Lemma safe_excludes (c : ascii) (s : string) :
  URL.in_userinfo_set c = true ->
  URL.userinfo_safe s = true -> Str.excludes c s = true.
Proof.
  intros Hc. apply all_impl. intros x Hx. unfold Str.differs.
  destruct (Ascii.eqb_spec x c) as [->|]; [|reflexivity].
  now rewrite Hc in Hx.
Qed.

Lemma assign_scheme d u :
  URL.scheme (assignAuth d (assignPort d u)) = URL.scheme u.
Proof.
  rewrite assignAuth_scheme. unfold assignPort.
  destruct (port d) as [p|]; [|reflexivity].
  destruct (JS.truthy_num (Some p)); [|reflexivity].
  apply URLFacts.set_port_scheme.
Qed.

Section WithParser.

Variable parse : string -> option URL.t.
Variable socksAgentError : string -> option Exn.

(** X7.  A port that is zero, negative or above 65535 (within the safe
    integers) has no effect: the resolved URL keeps the port of the
    address. *)
Theorem out_of_range_port_is_ignored
  (d : AccountProxy) (p : Z) (parsed : URL.t) :
  port d = Some p ->
  (-9007199254740991 <= p <= 0 \/ 65535 < p <= 9007199254740991)%Z ->
  normalizedProxy parse d = Normal parsed ->
  exists u0,
    parse (withScheme (url d)) = Some u0
    /\ URL.port parsed = URL.port u0.
Proof.
  intros Hport Hp H.
  destruct (normalizedProxy_inv parse d parsed H) as (u0 & Hu & -> & _).
  exists u0. split; [exact Hu|]. rewrite assignAuth_port.
  unfold assignPort. rewrite Hport.
  destruct (Z.eqb_spec p 0) as [->|Hne]; [reflexivity|].
  replace (JS.truthy_num (Some p)) with true
    by (symmetry; apply negb_true_iff, Z.eqb_neq; exact Hne).
  destruct Hp as [Hp|Hp].
  - destruct (String_of_num_neg p ltac:(lia)) as [v ->].
    now rewrite set_port_minus.
  - rewrite URLFacts.String_of_num_pos by lia.
    rewrite set_port_decimal_large by lia. reflexivity.
Qed.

▶ [Goal of the exercise] Once you find the line containing "Theorem out_of_range_port_is_ignored", copy it and every line after it through the end of the records, exactly and nothing else.

▶ [Solution]
Theorem out_of_range_port_is_ignored
  (d : AccountProxy) (p : Z) (parsed : URL.t) :
  port d = Some p ->
  (-9007199254740991 <= p <= 0 \/ 65535 < p <= 9007199254740991)%Z ->
  normalizedProxy parse d = Normal parsed ->
  exists u0,
    parse (withScheme (url d)) = Some u0
    /\ URL.port parsed = URL.port u0.
Proof.
  intros Hport Hp H.
  destruct (normalizedProxy_inv parse d parsed H) as (u0 & Hu & -> & _).
  exists u0. split; [exact Hu|]. rewrite assignAuth_port.
  unfold assignPort. rewrite Hport.
  destruct (Z.eqb_spec p 0) as [->|Hne]; [reflexivity|].
  replace (JS.truthy_num (Some p)) with true
    by (symmetry; apply negb_true_iff, Z.eqb_neq; exact Hne).
  destruct Hp as [Hp|Hp].
  - destruct (String_of_num_neg p ltac:(lia)) as [v ->].
    now rewrite set_port_minus.
  - rewrite URLFacts.String_of_num_pos by lia.
    rewrite set_port_decimal_large by lia. reflexivity.
Qed.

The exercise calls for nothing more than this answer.